The neurobehavioral responsiveness of two strains of rats, Fischer-344 (CDF) and Sprague-Dawley (CD), to a repeated foot-shock-induced analgesia (FSIA) stress was compared in this study. Rats were either restrained or freely moving during shock presentation (sham controls were exposed to the shock environment only). The foot-shock (15-s, 1.5-mA scrambled electric shock) was observed to induce analgesia in the CDF, but not the CD strain following acute presentation; analgesia was evaluated using time for tail-withdrawal from hot water (55 degrees C). Both strains exhibited an analgesic response when latency to tail withdrawal was evaluated just prior to daily FSIA presentations over 15 total sessions indicating that these rat strains were behaviorally conditioned to this repeated stressor.
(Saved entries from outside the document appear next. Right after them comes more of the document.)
Definition set_command_queues
  (f : list (string * list pydict) -> list (string * list pydict))
  (w : world) : world :=
  mkWorld (device_statuses w) (f (command_queues w)) (recent_activities w)
          (ticks w).

Definition set_recent_activities
  (f : list (string * list pydict) -> list (string * list pydict))
  (w : world) : world :=
  mkWorld (device_statuses w) (command_queues w) (f (recent_activities w))
          (ticks w).

Definition tick (w : world) : world :=
  mkWorld (device_statuses w) (command_queues w) (recent_activities w)
          (S (ticks w)).

(** What a handler returns: the JSON body and the HTTP status. *)
Record response : Type := mkResponse {
  body : pydict;
  status_code : Z
}.

Definition jsonify (b : pydict) : response := mkResponse b 200.

(** A computation over the world that may raise. *)
Definition M (A : Type) : Type := world -> result A * world.

Definition ret {A} (a : A) : M A := fun w => (Ok a, w).

Definition bind {A B} (m : M A) (k : A -> M B) : M B :=
  fun w =>
    match m w with
    | (Ok a, w') => k a w'
    | (Raise e, w') => (Raise e, w')
    end.

Definition lift {A} (r : result A) : M A := fun w => (r, w).
Definition gets {A} (f : world -> A) : M A := fun w => (Ok (f w), w).
Definition modify (f : world -> world) : M unit := fun w => (Ok tt, f w).

(** [try: body  except Exception as e: handler(e)] *)
Definition try_except {A} (m : M A) (handler : exn -> M A) : M A :=
  fun w =>
    match m w with
    | (Ok a, w') => (Ok a, w')
    | (Raise e, w') => handler e w'
    end.

Declare Scope monad_scope.
Delimit Scope monad_scope with monad.
Notation "x <- m ;; k" := (bind m (fun x => k))
  (at level 61, m at next level, right associativity) : monad_scope.
Notation "m ;; k" := (bind m (fun _ => k))
  (at level 61, right associativity) : monad_scope.
Open Scope monad_scope.

(** A loop body run over a list, left to right, stopping at the first
    exception. *)
Fixpoint for_each {A} (xs : list A) (f : A -> M unit) : M unit :=
  match xs with
  | [] => ret tt
  | x :: xs' => f x ;; for_each xs' f
  end.

(** The same for a loop that only updates local variables. *)
Fixpoint fold_result {A S} (f : S -> A -> result S) (xs : list A) (s : S)
  : result S :=
  match xs with
  | [] => Ok s
  | x :: xs' => rbind (f s x) (fold_result f xs')
  end.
However, the levels of conditioned analgesic responses to foot-shock were: greater in the CDF and most evident when rats were restrained on the shock-grid while being administered the foot-shock. All rats were quickly sacrificed following the 15th conditioning session to determine the effects of this stressor on neurotransmitter and neuroendocrine function in both strains of rat. Experimental subjects were exposed to the shock grid but not shocked during this last session. The following was found: plasma corticosterone (CORT) and prolactin levels and adrenal CORT levels were significantly increased by repeated stress in the CDF strain; only plasma CORT levels were elevated in the CD rat; pituitary immunoreactive beta-endorphin levels were significantly higher (+46%) amongst all experimental groups in the CDF strain, but stress was not observed to alter peptide steady-state levels in either strain; dopamine (DA), 5-hydroxytryptamine and metabolites (5-hydroxyindoleacetic acid and dihydroxyphenylacetic acid) levels were generally higher in the hypothalamus and frontal cortex of the CDF rat but turnover rates (implied from metabolite/amine ratios) indicated that these systems were more sluggish in this rat strain; hypothalamic DA turnover was significantly attenuated by repeated FSIA + restraint in both strains, but the dynamics of this effect appeared to be different between rat strains; and frontal cortex 5-HT turnover was significantly elevated by repeated FSIA + restraint in only the CDF rat. This research indicates that the CDF rat is extremely sensitive to an acute FSIA stress and it is less able than the CD rat to adapt to repeated presentation of this stress.